I’ve studied much about sugar and it’s physical effects, but it was interesting to see how subtle psychological food cues (packaging, portion size, social situations) influence not just overweight people, but anyone to eat more. The author has many published studies and has performed lots of social experiments at Universities, so I was comfortable with his evaluations on many topics.
My favorite take away was near the beginning of the book. He said that the average person makes 200 decisions about food everyday, many before breakfast. (What will I eat today? Poptarts? Yogurt? Will I eat at all? Should I sprinkle sugar over the cereal? etc.) Some people say oh, fat people should just quit being lazy and eat less. But it was interesting to see it put into numbers. Making 200 healthy food decisions everyday is tough work, especially if it’s an area you typically struggle with.

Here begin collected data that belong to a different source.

(** [s.lower()], of the Python library: the case mapping of Unicode.
    It goes through the string character by character and puts the
    results one after the other; an ASCII character gives its
    [lower_ascii], whatever stands around it.  So the ASCII text a string
    starts with is lower-cased in place, and an ASCII string as a whole.
    What the mapping makes of the other characters is left open. *)
Class Unicode := {
  lower : string -> string;
  lower_ascii_prefix : forall p s : string,
    isascii p = true ->
    exists t, lower (p +:+ s) = ascii_lower p +:+ t /\ (s = EmptyString -> t = EmptyString)
}.

(** [s.replace(a, b)] for one-character [a] and [b]. *)
Fixpoint replace_char (a b : ascii) (s : string) : string :=
  match s with
  | EmptyString => EmptyString
  | String c r => String (if Ascii.eqb c a then b else c) (replace_char a b r)
  end.

(** [c in s] for a one-character [c]. *)
Fixpoint contains_char (c : ascii) (s : string) : bool :=
  match s with
  | EmptyString => false
  | String a r => Ascii.eqb a c || contains_char c r
  end.

(** The number of occurrences of [c] in [s]. *)
Fixpoint count_char (c : ascii) (s : string) : nat :=
  match s with
  | EmptyString => O
  | String a r => ((if Ascii.eqb a c then 1 else 0) + count_char c r)%nat
  end.

(** The text before and after the first [c] in [s], when there is one. *)
Fixpoint partition_char (c : ascii) (s : string) : option (string * string) :=
  match s with
  | EmptyString => None
  | String a r =>
      if Ascii.eqb a c then Some (EmptyString, r)
      else match partition_char c r with
           | Some (x, y) => Some (String a x, y)
           | None => None
           end
  end.

(** [s.split(c, 1)]. *)
Definition split1 (c : ascii) (s : string) : list string :=
  match partition_char c s with
  | Some (x, y) => [x; y]
  | None => [s]
  end.

(** [s.split(c)]: the pieces between the occurrences of [c]. *)
Fixpoint split (c : ascii) (s : string) : list string :=
  match s with
  | EmptyString => [EmptyString]
  | String a r =>
      if Ascii.eqb a c then EmptyString :: split c r
      else match split c r with
           | x :: xs => String a x :: xs
           | [] => [String a EmptyString]
           end
  end.

(** The rest of [s] after the prefix [p], and [s.startswith(p)]. *)
Fixpoint strip_prefix (p s : string) : option string :=
  match p with
  | EmptyString => Some s
  | String a p' =>
      match s with
      | EmptyString => None
      | String b s' => if Ascii.eqb a b then strip_prefix p' s' else None
      end
  end.

Definition startswith (s p : string) : bool :=
  match strip_prefix p s with Some _ => true | None => false end.

(** [s.endswith(p)]. *)
Definition endswith (s p : string) : bool :=
  (String.length p <=? String.length s)%nat &&
  String.eqb (substring (String.length s - String.length p) (String.length p) s) p.

(** [s.rfind(c)]: the index of the last [c] in [s]. *)
Fixpoint rfind (c : ascii) (s : string) : option nat :=
  match s with
  | EmptyString => None
  | String a r =>
      match rfind c r with
      | Some i => Some (S i)
      | None => if Ascii.eqb a c then Some O else None
      end
  end.

(** [sub in s]. *)
Definition contains (sub s : string) : bool :=
  match String.index 0 sub s with Some _ => true | None => false end.

(** ["/".join(parts)]. *)
Fixpoint join (sep : string) (parts : list string) : string :=
  match parts with
  | [] => EmptyString
  | [x] => x
  | x :: rest => x +:+ sep +:+ join sep rest
  end.

Fixpoint ascii_lower_app (p s : string)
    : ascii_lower (p +:+ s) = ascii_lower p +:+ ascii_lower s :=
  match p with
  | EmptyString => eq_refl
  | String c r => f_equal (String (lower_ascii c)) (ascii_lower_app r s)
  end.

(** The mapping that leaves every other character as it is, for examples
    with ASCII names. *)
Definition ascii_only : Unicode := {|
  lower := ascii_lower;
  lower_ascii_prefix := fun p s _ =>
    ex_intro _ (ascii_lower s)
      (conj (ascii_lower_app p s) (fun E : s = EmptyString => f_equal ascii_lower E))
|}.

End PyStr.

(** ** Dictionaries *)

(** A [dict] with string keys, in insertion order. *)
Definition dict (V : Type) : Type := list (string * V).

Fixpoint dict_get {V : Type} (k : string) (d : dict V) : option V :=
  match d with
  | [] => None
  | (k', v) :: rest => if String.eqb k' k then Some v else dict_get k rest
  end.

(** [k in d]. *)
Definition dict_mem {V : Type} (k : string) (d : dict V) : bool :=
  match dict_get k d with Some _ => true | None => false end.

(** [d[k] = v]: an existing key keeps its position, a new key goes last. *)
Fixpoint dict_set {V : Type} (k : string) (v : V) (d : dict V) : dict V :=
  match d with
  | [] => [(k, v)]
  | (k', v') :: rest =>
      if String.eqb k' k then (k', v) :: rest else (k', v') :: dict_set k v rest
  end.

Definition dict_keys {V : Type} (d : dict V) : list string := fst <$> d.

(** ** Paths *)

(** A relative [PurePosixPath], as its [parts]. *)
Definition path : Type := list string.

(** [PurePosixPath(s)] for a relative [s]: empty segments and ["."] are
    dropped. *)
Definition PurePosixPath (s : string) : path :=
  List.filter (fun seg => negb (String.eqb seg "" || String.eqb seg "."))
              (PyStr.split "/" s).

(** [str(path)], [path.name], [path.parent] and [path.stem]. *)
Definition path_str (p : path) : string := PyStr.join "/" p.
Definition path_name (p : path) : string := List.last p EmptyString.
Definition path_parent (p : path) : path := List.removelast p.

Definition name_stem (name : string) : string :=
  match PyStr.rfind "." name with
  | Some i =>
      if ((0 <? i) && (i <? String.length name - 1))%nat then substring 0 i name
      else name
  | None => name
  end.

Definition path_stem (p : path) : string := name_stem (path_name p).

(** ** Partition coordinates *)

Definition is_partition_segment (segment : string) : bool :=
  PyStr.contains_char "=" segment &&
  (0 <? String.length (List.nth 0 (PyStr.split1 "=" segment) EmptyString))%nat.

Definition parse_partitions (p : path) : dict string :=
  fold_left
    (fun parts segment =>
       if is_partition_segment segment then
         match PyStr.split1 "=" segment with
         | [key; value] => dict_set key value parts
         | _ => parts
         end
       else parts)
    p [].

(** ** Asset records and item identifiers *)

Record AssetRecord := mkAssetRecord {
  relative_path : path;
  partitions : dict string;
  record_bbox : option bbox;
  record_start : option datetime;
  record_end : option datetime;
  row_count : Z;
  primary_geom : option string
}.

Definition make_item_id `{PyStr.Unicode} (record : AssetRecord) : string :=
  let keys := ["year"; "month"; "day"; "hour"]%string in
  if forallb (fun k => dict_mem k (partitions record)) keys then
    default EmptyString (dict_get "year" (partitions record)) +:+
    default EmptyString (dict_get "month" (partitions record)) +:+
    default EmptyString (dict_get "day" (partitions record)) +:+
    "T" +:+
    default EmptyString (dict_get "hour" (partitions record))
  else
    let stem := PyStr.replace_char "." "-" (path_stem (relative_path record)) in
    PyStr.lower stem.

(** ** Plot classification *)

(** The search of [PLOT_VARIOGRAM_RE] at the start of [name]: the component
    letter and whether the [_rkt] group took part in the match. *)
Definition match_variogram (name : string) : option (string * bool) :=
  match PyStr.strip_prefix "variogram_" name with
  | Some (String c rest) =>
      if Ascii.eqb c "u" || Ascii.eqb c "v" then
        let component := String c EmptyString in
        match PyStr.strip_prefix "_rkt" rest with
        | Some rest' =>
            if PyStr.startswith rest' "_empirical_" then Some (component, true)
            else if PyStr.startswith rest "_empirical_" then Some (component, false)
            else None
        | None =>
            if PyStr.startswith rest "_empirical_" then Some (component, false)
            else None
        end
      else None
  | _ => None
  end.

Definition grid_mesh_description : string :=
  "Scatter map generated by wind_interpolation.R that shows the interpolation mesh in " +:+
  "WGS 84: interpolated nodes, original MeteoGalicia observations (drawn on top), and " +:+
  "optional test points created in grid_module.R.".

Definition component_label (component : string) : string :=
  default component
    (dict_get component [("u", "zonal (u) wind component");
                         ("v", "meridional (v) wind component")]%string).

Definition regression_kriging_description (component : string) : string :=
  "Empirical semivariogram of the regression-kriging residuals for the " +:+
  component_label component +:+ ", " +:+
  "generated in regression_kriging() and saved by save_variogram_plot() " +:+
  "inside scripts/modules/interpolation_module.R using terrain (topo) as external drift.".

Definition ordinary_kriging_description (component : string) : string :=
  "Empirical semivariogram for the " +:+ component_label component +:+
  " produced during ordinary kriging calibration; " +:+
  "save_variogram_plot() (scripts/modules/interpolation_module.R) overlays the model selected by cross-validation.".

Here were my other favorite Golden Nugget pieces of advice:
- Use a smaller dinner plate. Of course this is old news, but have you actually done it? I just got some new plates and I’m putting away my large size dinner plates. (This worked! Yesterday I thought, geez this is a “plate full” of potatoes.
- Move Visible food or Go around it. – This is similar to my new thing where I leave my cash/debit card at home to avoid the drive thru when I’m leaving from the gym. (Twice this week I would’ve just grabbed something after my training session instead of going home and eating something healthy)
- Make Unhealthy food inconvenient. (I rarely have chips, candy, or high fructose corn syrupy drinks in my house. But I never thought, if I do have them, stick it in the back of the fridge/pantry. That way the ice cream doesn’t greet you every time you open the freezer)
- And the opposite “See-food Diet” – We see it and we eat it. (Insert candy dish at work here) So, I ordered a fruit bowl off Amazon. I’ve never had one before. Seeing the fruit on the counter will make it more likely for me to choose fruit for a snack)
- Know what kind of hunger it is. True physical hunger comes on gradually and below the neck in your stomach. Emotional hunger comes on quickly and above the neck (eg. I really need some ice cream right now)
- Say out LOUD, “I’m not hungry, but I’m going to eat it anyway,” during emotional eating cravings. If it doesn’t stop you, it should at least deter how much you want. (Tried it yesterday, and it worked too!)
He said if you make these and other “mindless” changes without feeling like you’ve completely deprived yourself, you will stick with it, you will cut out 100-200 calories a day and up to 30 pounds a year.
I would have preferred a “cliff notes” version. But it was well worth the read for the simple yet helpful “mindless” trade offs I’ve already incorporated. Are there any tips or tricks that you use to avoid mindless eating?